(** [str] returns on the natural numbers below the limit. *)
Lemma str_int_bounded (n : Z) :
  bounded n -> exists ds, Py.str_int n = Ok ds.
Proof.
  intros [Hn Hlt]. unfold Py.str_int.
  assert ((n <? 0) = false) as -> by (apply Z.ltb_ge; lia).
  rewrite Z.abs_eq by lia.
  assert (1 <= Py.int_max_str_digits) as Hk by (now compute).
  pose proof (nat_digits_length (Z.to_nat (Z.log2 n)) n
                Py.int_max_str_digits (conj Hn Hlt) Hk) as H.
  apply Z.leb_le in H. rewrite H. eauto.
Qed.

Lemma span_app_stop (p : ascii -> bool) (a b : string) :
  all_chars p a = true ->
  match b with
  | "" => True
  | String c _ => p c = false
  end ->
  Py.span p (a +:+ b) = (a, b).
Proof.
  intros Ha Hb. induction a as [|c a IH].
  - rewrite string_app_nil_l.
    destruct b as [|c b]; [reflexivity|]. simpl. now rewrite Hb.
  - simpl in Ha. apply andb_prop in Ha as [Hc Ha].
    rewrite string_app_cons. simpl. now rewrite Hc, (IH Ha).
Qed.

Lemma version_group_major_minor (a b : string) :
  is_number a = true -> is_number b = true ->
  Re.version_group (a +:+ "." +:+ b +:+ "+") = Some (a +:+ "." +:+ b).
Proof.
  intros [Hta Hda]%andb_prop [Htb Hdb]%andb_prop.
  unfold Re.version_group.
  rewrite (span_app_stop Py.isdigit a _ Hda) by reflexivity.
  rewrite Hta.
  change ("." +:+ b +:+ "+") with (String "." (b +:+ "+")).
  cbv beta iota.
  rewrite (span_app_stop Py.isdigit b _ Hdb) by reflexivity.
  now rewrite Htb.
Qed.

Lemma contains_absent_char (h : ascii) (t s : string) :
  all_chars (fun c => negb (Ascii.eqb c h)) s = true ->
  Py.contains (String h t) s = false.
Proof.
  induction s as [|c s IH]; [reflexivity|].
  simpl. intros [Hc Hs]%andb_prop. apply negb_true_iff in Hc.
  rewrite contains_cons, startswith_cons, Ascii.eqb_sym, Hc.
  now apply IH.
Qed.

Lemma digits_other_char (h : ascii) (s : string) :
  Py.isdigit h = false ->
  all_chars Py.isdigit s = true ->
  all_chars (fun c => negb (Ascii.eqb c h)) s = true.
Proof.
  intros Hh. apply all_chars_impl. intros c Hc.
  destruct (Ascii.eqb c h) eqn:E; [|reflexivity].
  apply Ascii.eqb_eq in E as ->. congruence.
Qed.

(** The text that [format_availability] writes for a version. *)
Lemma formatted_version_lacks (h : ascii) (a b : string) :
  Py.isdigit h = false ->
  all_chars (fun c => negb (Ascii.eqb c h)) "iOS .+" = true ->
  is_number a = true -> is_number b = true ->
  all_chars (fun c => negb (Ascii.eqb c h))
    ("iOS " +:+ a +:+ "." +:+ b +:+ "+") = true.
Proof.
  intros Hh Hlit [_ Ha]%andb_prop [_ Hb]%andb_prop.
  rewrite !all_chars_app.
  rewrite (digits_other_char h a Hh Ha), (digits_other_char h b Hh Hb).
  simpl in Hlit |- *.
  repeat (apply andb_prop in Hlit as [? Hlit]).
  repeat (apply andb_true_intro; split); auto.
Qed.

(** X11. The availability text of an element reads back as its version:
    for a version of natural numbers that [str] can write (below ten to the
    power of the limit), [format_availability] returns a text on which
    [parse_ios_availability] gives that version and no flag. *)
Theorem format_availability_round_trip (element : ApiElement)
  (major minor : Z)
  (Hversion : ios_introduced element = Some (major, minor))
  (Hmajor : bounded major) (Hminor : bounded minor) :
  exists text,
    format_availability element = Ok text
    /\ parse_ios_availability [text]
       = Ok (Some (major, minor), false, false).
Proof.
  unfold format_availability. rewrite Hversion.
  destruct (str_int_bounded major Hmajor) as [a Hsa].
  destruct (str_int_bounded minor Hminor) as [b Hsb].
  rewrite Hsa, Hsb. cbn [bind]. eexists. split; [reflexivity|].
  destruct (str_int_ok major a (proj1 Hmajor) Hsa) as (Ha & Hva & Hla).
  destruct (str_int_ok minor b (proj1 Hminor) Hsb) as (Hb & Hvb & Hlb).
  set (text := "iOS " +:+ a +:+ "." +:+ b +:+ "+").
  assert (Py.strip text = text) as Hs.
  { subst text.
    change ("iOS " +:+ a +:+ "." +:+ b +:+ "+")
      with (String "i" "OS" +:+ " " +:+ (a +:+ "." +:+ b +:+ "+")).
    apply strip_token_app; [reflexivity | |].
    - apply strip_no_space. pose proof Ha as [_ Hda]%andb_prop.
      pose proof Hb as [_ Hdb]%andb_prop.
      rewrite !all_chars_app, (digits_no_space a Hda),
        (digits_no_space b Hdb). reflexivity.
    - destruct a; [discriminate Ha | reflexivity]. }
  assert (Re.search direct_re text = Some (a +:+ "." +:+ b)) as Hd.
  { subst text.
    assert (direct_re ("iOS " +:+ a +:+ "." +:+ b +:+ "+")
            = Some (a +:+ "." +:+ b)) as Hm.
    { change (direct_re ("iOS " +:+ a +:+ "." +:+ b +:+ "+"))
        with (Re.version_group (Py.lstrip (a +:+ "." +:+ b +:+ "+"))).
      assert (Py.lstrip (a +:+ "." +:+ b +:+ "+")
              = a +:+ "." +:+ b +:+ "+") as ->.
      { destruct a as [|c a']; [discriminate Ha|].
        rewrite string_app_cons. simpl.
        apply andb_prop in Ha as [_ Hda]. simpl in Hda.
        apply andb_prop in Hda as [Hc _].
        now rewrite (isdigit_not_space c Hc). }
      now apply version_group_major_minor. }
    change ("iOS " +:+ a +:+ "." +:+ b +:+ "+")
      with (String "i" ("OS " +:+ a +:+ "." +:+ b +:+ "+")) in *.
    cbn [Re.search]. now rewrite Hm. }
  unfold parse_ios_availability. cbn [for_each].
  unfold availability_step. rewrite Hs.
  assert (Py.contains "iOS" text = true) as -> by reflexivity.
  assert (Py.contains "unavailable" text = false) as ->
      by (apply contains_absent_char, formatted_version_lacks;
          auto; reflexivity).
  assert (Py.contains "deprecated" text = false) as ->
      by (apply contains_absent_char, formatted_version_lacks;
          auto; reflexivity).
  assert (Py.contains "obsoleted" text = false) as ->
      by (apply contains_absent_char, formatted_version_lacks;
          auto; reflexivity).
  rewrite Hd, (version_to_tuple_major_minor a b Ha Hb), Hla, Hlb, Hva, Hvb.
  reflexivity.
Qed.

Lemma format_availability_round_trip_witness :
  exists text,
    format_availability
      (mkApiElement "Foo" "struct" "struct Foo {" "" (Some (17, 4))
         false false "Foo.swift" None) = Ok text
    /\ parse_ios_availability [text] = Ok (Some (17, 4), false, false).
Proof.
  apply format_availability_round_trip;
    [reflexivity | split; [lia | vm_compute; reflexivity]
     | split; [lia | vm_compute; reflexivity]].
Defined.

(** The presentation of an element whose version can be written
    returns. *)
Lemma format_availability_printable (element : ApiElement) :
  printable element -> exists text, format_availability element = Ok text.
Proof.
  unfold printable, format_availability.
  destruct (ios_introduced element) as [[major minor]|]; [|eauto].
  intros [Hmajor Hminor].
  destruct (str_int_bounded major Hmajor) as [a ->].
  destruct (str_int_bounded minor Hminor) as [b ->].
  cbn [bind]. eauto.
Qed.

Lemma build_instruction_examples_printable (element : ApiElement) :
  printable element ->
  exists rows, build_instruction_examples element = Ok rows.
Proof.
  intros [text Ht]%format_availability_printable.
  unfold build_instruction_examples, build_output_text.
  rewrite Ht. cbn [bind]. eauto.
Qed.

Lemma build_instruction_examples_two (element : ApiElement)
  (rows : list row) :
  build_instruction_examples element = Ok rows ->
  exists out t1 t2,
    build_output_text element = Ok out
    /\ rows = [mkRow t1 "" out; mkRow t2 "" out].
Proof.
  unfold build_instruction_examples.
  destruct (build_output_text element) as [out|e]; [|discriminate].
  cbn [bind].
  destruct (format_availability element) as [avail|e]; [|discriminate].
  cbn [bind]. intros [= <-]. exists out.
  destruct (in_set (kind element) _);
    [do 2 eexists; split; reflexivity|].
  destruct (String.eqb (kind element) "func");
    do 2 eexists; split; reflexivity.
Qed.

================

## Problem to solve
Looking at the records above, please output exactly the lines that run from the one holding "destruct (String.eqb (kind" to the final line, and only those.

## Reply to the task
  destruct (String.eqb (kind element) "func");
    do 2 eexists; split; reflexivity.
Qed.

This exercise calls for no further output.